El Dr. J. Nathan Hagstrom, catedrático de Pediatría del hospital, hace hincapié en el peligro, afirmando que incluso un solo caramelo o galleta infundido con THC puede provocar graves complicaciones de salud a los niños. Las salas de urgencias de todo el país han documentado casos de intoxicación por THC en menores, y algunos incidentes han provocado enfermedades críticas o muertes.
La Dra. Susan Yaeger, médico de urgencias pediátricas del hospital, señala la importancia de la transparencia sobre lo que pueden haber ingerido los niños. A veces, las familias no revelan la presencia de productos con THC, lo que puede dar lugar a pruebas médicas innecesarias mientras los profesionales sanitarios intentan determinar la causa de los síntomas del niño.

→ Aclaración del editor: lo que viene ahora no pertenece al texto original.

(* ===== verification/Connections.v ===== *)
(** * The WebSocket gateway under an event loop (api_gateway/src/)

    Sessions, heartbeat monitors, revalidations and listeners as tasks of Tasks.v,
    any number of them over one Redis, each session with its own connection manager.
    Every call that is awaited is a step; [verify_token], which only reads, is one
    step as a whole.  A background task is taken for its first [n] turns, for
    every [n], and may run from the beginning: that its session has not started it
    yet, or that the session has ended, makes no difference to what is claimed. *)

From Stdlib Require Import ZArith Bool List Ascii String.
From stdpp Require Import base decidable list option strings.
From S2P Require Import Prelude PyFloat PyStr PyDateTime PyMonad PyDict PyVal Tasks Local Gateway.
Open Scope string_scope.
Open Scope Z_scope.
Open Scope py_scope.

(** ** The coroutines *)

Section Coroutines.
Context {W Sock : Type} `{PyRepr} (R : RedisOps W) (S : SocketOps W Sock) (instance_id : string).
Context (utcnow : M W datetime) (time_ : M W float) (json_loads : string → res pyval).
Context (verify : string → option string → M W vdict).
Abbreviation Own := (Manager Sock * W)%type.
Abbreviation call m := (await_call (S:=Own) (zoom_r m)).

(** *** middleware/rate_limit.py *)

Definition window_task (l : WebSocketRateLimiter) (key : string) (most : Z) : task Own bool :=
  now ← call time_;
  replies ← call (pipeline_execute R (window_commands l key now));
  match replies with
  | [_; _; count; _] => mret (count <=? most)
  | _ => fail (ValueError "wrong number of values to unpack")
  end.
Definition check_message_rate_task (l : WebSocketRateLimiter) (cid : string) : task Own bool :=
  window_task l (String.append "ws:msg:" cid) (messages_per_minute l).
Definition check_connection_limit_task (l : WebSocketRateLimiter) (ip : string) : task Own bool :=
  window_task l (String.append "ws:conn:ip:" ip) (connections_per_ip l).
Definition check_subscription_limit_task (l : WebSocketRateLimiter) (user : string) : task Own bool :=
  cnt ← call (scard R (subs_key user)); mret (cnt <=? max_subscriptions l).

(** *** ws/manager.py *)

Definition start_task : task Own unit :=
  call (psubscribe R "ws:broadcast:*") ;;
  await_call (modify (λ mw, ({| local_connections := local_connections mw.1; pubsub := true |}, mw.2))) ;;
  call (create_task S "listen").

Definition stop_task : task Own unit :=
  started ← await_call (gets (λ mw : Own, pubsub mw.1));
  when_task started (call (cancel_task S "listen") ;; call (pubsub_close R)).

Definition connect_task (ws : Sock) (user cid session : string) : task Own unit :=
  call (ws_accept S ws) ;;
  t ← call utcnow;
  let now := iso_utc t in
  await_call (hold cid ws) ;;
  call (hset R (conn_key cid)
    [("user_id", user); ("session_id", session); ("connection_id", cid);
     ("connected_at", now); ("last_heartbeat", now); ("instance_id", instance_id)]) ;;
  call (expire R (conn_key cid) day) ;;
  call (sadd R (user_conns_key user) [cid]).

Definition disconnect_task (cid : string) : task Own unit :=
  user ← call (hget R (conn_key cid) "user_id");
  (match user with
   | Some u => when_task (negb (String.eqb u "")) (call (srem R (user_conns_key u) [cid]))
   | None => mret tt
   end) ;;
  call (redis_delete R (conn_key cid)) ;;
  await_call (release cid).

Definition subscribe_user_task (user : string) (topics : list string) : task Own unit :=
  when_task (match topics with [] => false | _ => true end) (call (sadd R (subs_key user) topics)) ;;
  call (expire R (subs_key user) day).

Definition unsubscribe_user_task (user : string) (topics : list string) : task Own unit :=
  when_task (match topics with [] => false | _ => true end) (call (srem R (subs_key user) topics)).

Definition send_local_task (message : vdict) (cid : string) : task Own unit :=
  found ← await_call (gets (λ mw : Own, dget (local_connections mw.1) cid));
  match found with
  | Some ws => call (ws_send_json S ws message)
  | None => mret tt
  end.

Definition broadcast_task (user topic : string) (data : pyval) : task Own unit :=
  conn_ids ← call (smembers R (user_conns_key user));
  for_task (send_local_task [("topic", VStr topic); ("data", data)]) conn_ids.

Definition touch_heartbeat_task (cid : string) : task Own unit :=
  t ← call utcnow; call (hset R (conn_key cid) [("last_heartbeat", iso_utc t)]).

Definition listen_once_task : task Own unit :=
  msg ← call (get_message R);
  match msg with
  | None => call (asyncio_sleep S (flit 5 100))
  | Some (channel, data) =>
      let channel := split_last "ws:broadcast:" channel in
      payload ← pure_res (json_loads data);
      match payload with
      | VDict d =>
          let user := vget d "user_id" in
          when_task (truthy user) (broadcast_task (py_str user) channel payload)
      | _ => fail (AttributeError "get")
      end
  end.

(** *** ws/auth.py *)

Definition revalidate_once_task (ws : Sock) (token : string) (fp : option string) (interval : float) : task Own bool :=
  call (asyncio_sleep S interval) ;;
  try_task (_ ← call (verify token fp); mret true) (λ _, call (ws_close S ws 4003) ;; mret false).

Los productos comestibles con THC suelen atraer a los niños por su colorido envase y sus formas familiares. Muchos se parecen a caramelos populares, piruletas o incluso productos horneados como galletas y brownies. Algunos son caseros, mientras que otros se producen comercialmente. Una sola galleta o barra de caramelo de marihuana puede contener dosis de THC que superan con creces la cantidad recomendada para adultos, lo que las hace especialmente peligrosas para los niños. Incluso algunos productos a base de cáñamo, que están muy extendidos, pueden contener trazas de THC.
Los síntomas de la ingestión de THC en niños pueden incluir alteraciones de la percepción, ansiedad, mareos, dificultad para hablar, mala coordinación y somnolencia extrema. En casos graves, los niños pueden sufrir problemas cardíacos o respiratorios, incluidos períodos de apnea de diez segundos o más.
Si se sospecha que un niño ha consumido un comestible con THC, los padres y cuidadores deben evaluar rápidamente lo que ha comido y comprobar el contenido de THC del envase. Se recomienda ponerse en contacto inmediatamente con la línea de atención toxicológica 1-800-222-1222.
Para mitigar los riesgos, los expertos desaconsejan guardar comestibles de marihuana en hogares con niños. Si los hay, deben guardarse en un lugar seguro, como ocurre con los medicamentos con receta. Los padres deben evitar consumir estos productos en presencia de niños e informar a los cuidadores y familiares de su presencia.
El Dr. Yaeger insta a las familias a tratar los comestibles de cannabis con la misma precaución que otras sustancias peligrosas, asegurándose de que se guardan en recipientes a prueba de niños y bajo llave. Los riesgos para la salud que plantea el consumo de THC en los niños, incluso en pequeñas cantidades, son significativos, lo que pone de relieve la necesidad de aumentar la concienciación y las medidas de seguridad.